I have not yet offered proof that their giftedness and disability were not, in fact, correlated with each other. I have only shown that Malcolm’s idea of how they were correlated is flawed. The truth is that when Gladwell says “they succeeded…because of their disorder” (124), in all likelihood, he’s right…just not in the way he thinks he is.
In a previously cited source, Dyslexia linked to talent, Károlyi et al. performed a series of tests which proved increased performance tied to “visual-spatial ability” (427) in dyslexics. This is the reason, if there is any, that there is an overwhelmingly high number successful dyslexics. The authors of the paper says “ Global visual-spatial processing (what we refer to as “holistic inspection”) may underlie important real-world activities such as mechanical skill, carpentry, invention, visual artistry, surgery, and interpreting X-rays or magnetic resonance images (MRI).” (431). These characteristics and professions are ones largely associated with those cited by Gladwell. Invention and creativity are incredibly important in the careers he mentioned. Construction was a profession of Boies’s (115). One of Gladwell’s figures was even a surgeon (134). This finding both explains the population of genius dyslexics as well as the incredible number of extremely successful dyslexics.

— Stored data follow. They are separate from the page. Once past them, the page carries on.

(** C1 (as amended).  For a constraint with [key1] or [key2] absent from
    the pose estimate set, the residual computation fails with
    [ValuesKeyDoesNotExist] for an absent key of the constraint; nothing
    catches it, so the pass ends with an exception at that factor or before
    it: no residual line is printed for that pair of keys, nothing is
    printed about a later factor, and no "skipped" report exists. *)
Theorem C1_missing_key_ends_the_pass `{Gtsam} (g : NonlinearFactorGraph)
    (values : Values) (i : nat) (b : BetweenFactorPose3) (fuel : nat) :
  g !! i = Some (Between b) ->
  values !! key1 b = None \/ values !! key2 b = None ->
  (length g < fuel)%nat ->
  (exists k, computeResidual b values = inl (ValuesKeyDoesNotExist k)
             /\ (k = key1 b \/ k = key2 b) /\ values !! k = None)
  /\ exists e lines,
       factor_loop fuel (mkMem g values []) = (Throws e, mkMem g values lines)
       /\ (Node (key1 b) (key2 b) ∉ lines)
       /\ (forall n x, FactorError n x ∈ lines -> (n <= i)%nat)
       /\ (forall n, NotBetweenFactor n ∈ lines -> (n < i)%nat).
Proof.
  intros Hi Habsent Hfuel. split; [now apply computeResidual_absent|].
  rewrite factor_loop_traverse by assumption. cbn [graph].
  destruct (traverse_absent_key g i 0%nat (mkMem g values []) b Hi Habsent)
    as (e & lines & Ht & Hrest).
  exists e, lines. split; [exact Ht|exact Hrest].
Qed.

Lemma C1_missing_key_ends_the_pass_witness :
  (exists k,
      @computeResidual reference
        (mkBetweenFactorPose3 0%N 1%N Pose3_Identity) dangling_values
      = inl (ValuesKeyDoesNotExist k)
      /\ (k = 0%N \/ k = 1%N) /\ dangling_values !! k = None)
  /\ exists e lines,
       @factor_loop reference 3 (mkMem dangling_graph dangling_values [])
       = (Throws e, mkMem dangling_graph dangling_values lines)
       /\ (Node 0%N 1%N ∉ lines)
       /\ (forall n x, FactorError n x ∈ lines -> (n <= 0)%nat)
       /\ (forall n, NotBetweenFactor n ∈ lines -> (n < 0)%nat).
Proof.
  apply (@C1_missing_key_ends_the_pass reference dangling_graph dangling_values
           0%nat (mkBetweenFactorPose3 0%N 1%N Pose3_Identity) 3%nat).
  - reflexivity.
  - right. reflexivity.
  - simpl. lia.
Defined.

(** C1 as stated fails: on a graph whose first constraint names an absent
    key, with whatever library, the loop ends with an exception after at
    most the two lines that precede the lookup; the constraint is not
    reported as skipped and the factor after it is never visited. *)
Lemma C1_counterexample :
  dangling_graph !! 0%nat
    = Some (Between (mkBetweenFactorPose3 0%N 1%N Pose3_Identity))
  /\ dangling_values !! 1%N = None
  /\ forall (L : Gtsam) (fuel : nat),
       exists e lines,
         @factor_loop L (S fuel) (mkMem dangling_graph dangling_values [])
         = (Throws e, mkMem dangling_graph dangling_values lines)
         /\ (lines = [] \/ exists x, lines = [Separator; FactorError 0 x]).
Proof.
  split; [reflexivity|]. split; [reflexivity|]. intros L fuel.
  unfold factor_loop. simpl. rewrite factor_body_unfold. cbn [graph].
  change (dangling_graph !! 0%nat)
    with (Some (Between (mkBetweenFactorPose3 0%N 1%N Pose3_Identity))).
  cbn iota. rewrite diagnose_unfold. cbn [initial].
  destruct (factor_error _ _) as [e|x]; [eauto 6|].
  cbn zeta. unfold computeResidual, Values_at. simpl.
  change (dangling_values !! 0%N) with (Some Pose3_Identity).
  change (dangling_values !! 1%N) with (@None Pose3). cbn iota.
  eexists _, _. split; [reflexivity|]. eauto.
Qed.

Lemma elem_of_concat_imap {A B : Type} (f : nat -> A -> list B) (l : list A)
    (y : B) :
  y ∈ concat (imap f l) <-> exists i x, l !! i = Some x /\ y ∈ f i x.
Proof.
  rewrite list_elem_of_In, in_concat. split.
  - intros (ys & Hys & Hy). apply list_elem_of_In, elem_of_lookup_imap in Hys.
    destruct Hys as (i & x & -> & Hx). exists i, x.
    now rewrite list_elem_of_In.
  - intros (i & x & Hx & Hy). exists (f i x).
    rewrite <- !list_elem_of_In. split; [|assumption].
    now apply elem_of_lookup_imap_2.
Qed.





(** ** Frame: the pass only prints *)

Lemma read_only_bind {A B : Type} (c : M A) (k : A -> M B) :
  read_only c -> (forall a, read_only (k a)) -> read_only (c ≫= k).
Proof.
  intros Hc Hk mem. unfold mbind, M_bind. destruct (Hc mem) as [l1 Hl1].
  destruct (c mem) as [[a|e|] mem']; simpl in Hl1; subst mem'; eauto.
  destruct (Hk a (emit mem l1)) as [l2 Hl2].
  exists (l1 ++ l2). now rewrite Hl2, emit_emit.
Qed.

Lemma read_only_ret {A : Type} (a : A) : read_only (mret a).
Proof. intros mem. exists []. now rewrite emit_nil. Qed.

Lemma read_only_lift {A : Type} (r : exn + A) : read_only (lift r).
Proof. intros mem. exists []. rewrite emit_nil. now destruct r. Qed.

Lemma read_only_read {A : Type} (field : Mem -> A) : read_only (read field).
Proof. intros mem. exists []. now rewrite emit_nil. Qed.

Lemma read_only_print (line : Line) : read_only (print line).
Proof. intros mem. now exists [line]. Qed.

Lemma print_evaluated_emit (label : Line) (line : R -> Line)
    (value : exn + R) (mem : Mem) :
  print_evaluated label line value mem =
  match value with
  | inl e => (Throws e, emit mem [label])
  | inr x => (Returns tt, emit mem [line x])
  end.
Proof. destruct value; reflexivity. Qed.

Lemma read_only_print_evaluated (label : Line) (line : R -> Line)
    (value : exn + R) :
  read_only (print_evaluated label line value).
Proof.
  intros mem. rewrite print_evaluated_emit. destruct value; simpl; eauto.
Qed.

Lemma report_and_solve_read_only `{Gtsam} (fuel : nat) :
  read_only (report_and_solve fuel).
Proof.
  unfold report_and_solve, factor_loop.
  repeat first
    [ apply read_only_bind; [|intros ?]
    | apply read_only_read | apply read_only_lift | apply read_only_print
    | apply read_only_print_evaluated | apply read_only_ret
    | apply for_loop_read_only, factor_body_read_only ].
Qed.

(** C6.  Whatever the graph, the estimate, the library and the outcome,
    the per-factor loop leaves [graph] and [initial] as they were and only
    appends to the output; so does the rest of [main] after the load. *)
Theorem C6_pass_never_mutates `{Gtsam} (fuel : nat) (mem : Mem) :
  (graph (factor_loop fuel mem).2 = graph mem
   /\ initial (factor_loop fuel mem).2 = initial mem
   /\ exists lines, cout (factor_loop fuel mem).2 = cout mem ++ lines)
  /\ (graph (report_and_solve fuel mem).2 = graph mem
      /\ initial (report_and_solve fuel mem).2 = initial mem
      /\ exists lines, cout (report_and_solve fuel mem).2 = cout mem ++ lines).
Proof.
  split.
  - destruct (for_loop_read_only loop_cond factor_body factor_body_read_only
                fuel 0%nat mem) as [lines Hlines].
    unfold factor_loop. rewrite Hlines. simpl. eauto.
  - destruct (report_and_solve_read_only fuel mem) as [lines Hlines].
    rewrite Hlines. simpl. eauto.
Qed.

(** ** The command line *)

Lemma file_path_cases (argv : list string) :
  file_path argv
  = match argv with
    | _ :: arg :: _ => arg
    | _ => "data/2d/2d-1.g2o"%string
    end.
Proof. destruct argv as [|prog [|arg rest]]; reflexivity. Qed.

(** C10.  [main] loads through the loader at one point: the path is the
    hard-coded ["data/2d/2d-1.g2o"] when there is no argument and [argv[1]]
    as given otherwise, and the 3D flag is [true], whatever the input.
    Whatever loader the library has, the run of [main] is the loader's
    exception, with nothing printed, when the loader throws there, and the
    run of lines 18-57 on the graph and the estimate it returns there
    otherwise.  So a loader that differs anywhere else, at [is3D = false]
    in particular, gives the same run. *)
Theorem C10_loader_is_called_with_path_and_3D (L : Gtsam)
    (rd : string -> bool -> exn + (NonlinearFactorGraph * Values))
    (fuel : nat) (argv : list string) :
  let path := match argv with
              | _ :: arg :: _ => arg
              | _ => "data/2d/2d-1.g2o"%string
              end in
  file_path argv = path
  /\ @main (with_readG2o rd L) fuel argv
     = match rd path true with
       | inl e => (Throws e, [])
       | inr (g, values) =>
           let (r, mem) := @report_and_solve L fuel (mkMem g values []) in
           (r, cout mem)
       end
  /\ @main L fuel argv
     = match @readG2o L path true with
       | inl e => (Throws e, [])
       | inr (g, values) =>
           let (r, mem) := @report_and_solve L fuel (mkMem g values []) in
           (r, cout mem)
       end
  /\ (rd path true = @readG2o L path true ->
      @main (with_readG2o rd L) fuel argv = @main L fuel argv).
Proof.
  intros path.
  assert (Hpath : file_path argv = path) by apply file_path_cases.
  assert (Hrd : @main (with_readG2o rd L) fuel argv
                = match rd path true with
                  | inl e => (Throws e, [])
                  | inr (g, values) =>
                      let (r, mem) :=
                        @report_and_solve L fuel (mkMem g values []) in
                      (r, cout mem)
                  end).
  { unfold main. cbn [readG2o with_readG2o]. rewrite Hpath. cbn zeta.
    destruct (rd path true) as [e|[g values]]; reflexivity. }
  assert (HL : @main L fuel argv
               = match @readG2o L path true with
                 | inl e => (Throws e, [])
                 | inr (g, values) =>
                     let (r, mem) :=
                       @report_and_solve L fuel (mkMem g values []) in
                     (r, cout mem)
                 end).
  { unfold main. rewrite Hpath. cbn zeta.
    destruct (@readG2o L path true) as [e|[g values]]; reflexivity. }
  repeat split; [exact Hpath|exact Hrd|exact HL|].
  intros Hsame. now rewrite Hrd, HL, Hsame.
Qed.

(** A loader that knows no 2D graph at all. *)
Lemma C10_loader_is_called_with_path_and_3D_witness :
  let rd := fun path (is3D : bool) =>
              if is3D then reference_readG2o path true
              else inl (LibraryException "2D is not supported") in
  let argv := ["g2o-test"; "data/two_nodes.g2o"]%string in
  file_path argv = "data/two_nodes.g2o"%string
  /\ @main (with_readG2o rd reference) 2 argv = @main reference 2 argv.
Proof.
  pose proof (C10_loader_is_called_with_path_and_3D reference
                (fun path (is3D : bool) =>
                   if is3D then reference_readG2o path true
                   else inl (LibraryException "2D is not supported"))
                2 ["g2o-test"; "data/two_nodes.g2o"]%string)
    as (Hpath & _ & _ & Hsame).
  split; [exact Hpath|]. apply Hsame. reflexivity.
Defined.

(** ** Residuals *)

Lemma Pose3_eq (a b : Pose3) : R_ a = R_ b -> t_ a = t_ b -> a = b.
Proof. destruct a, b; simpl; intros -> ->; reflexivity. Qed.

Section Residuals.
Context `{Gtsam}.

(** What the statements below ask of [Rot3::xyz()]: the identity has zero
    angles, and it alone among rotations. *)
Hypothesis xyz_Identity : Rot3_xyz Rot3_Identity = Vector3_Zero.
Hypothesis xyz_faithful :
  forall r, is_rotation r -> Vector3_norm (Rot3_xyz r) = 0 -> r = Rot3_Identity.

So as it turns out, success and dyslexia are linked. Dyslexia can bring you benefit in the long run. But, Gladwell’s original proof for this conjecture is entirely flawed, and his ignorance of the subpopulation his figures reside in only serves to further undermine this group’s stature and propagate the largest problem they face: ignorance. Dyslexia causing growth is not at all the reason for the correlation nor is dyslexia a desirable difficulty. Dyslexia is a difficulty which may improve your visual-spatial cognition. These people are not successful because they are dyslexic, as Gladwell would like, they are instead gifted, perhaps because of their disability, and are successful because they are gifted.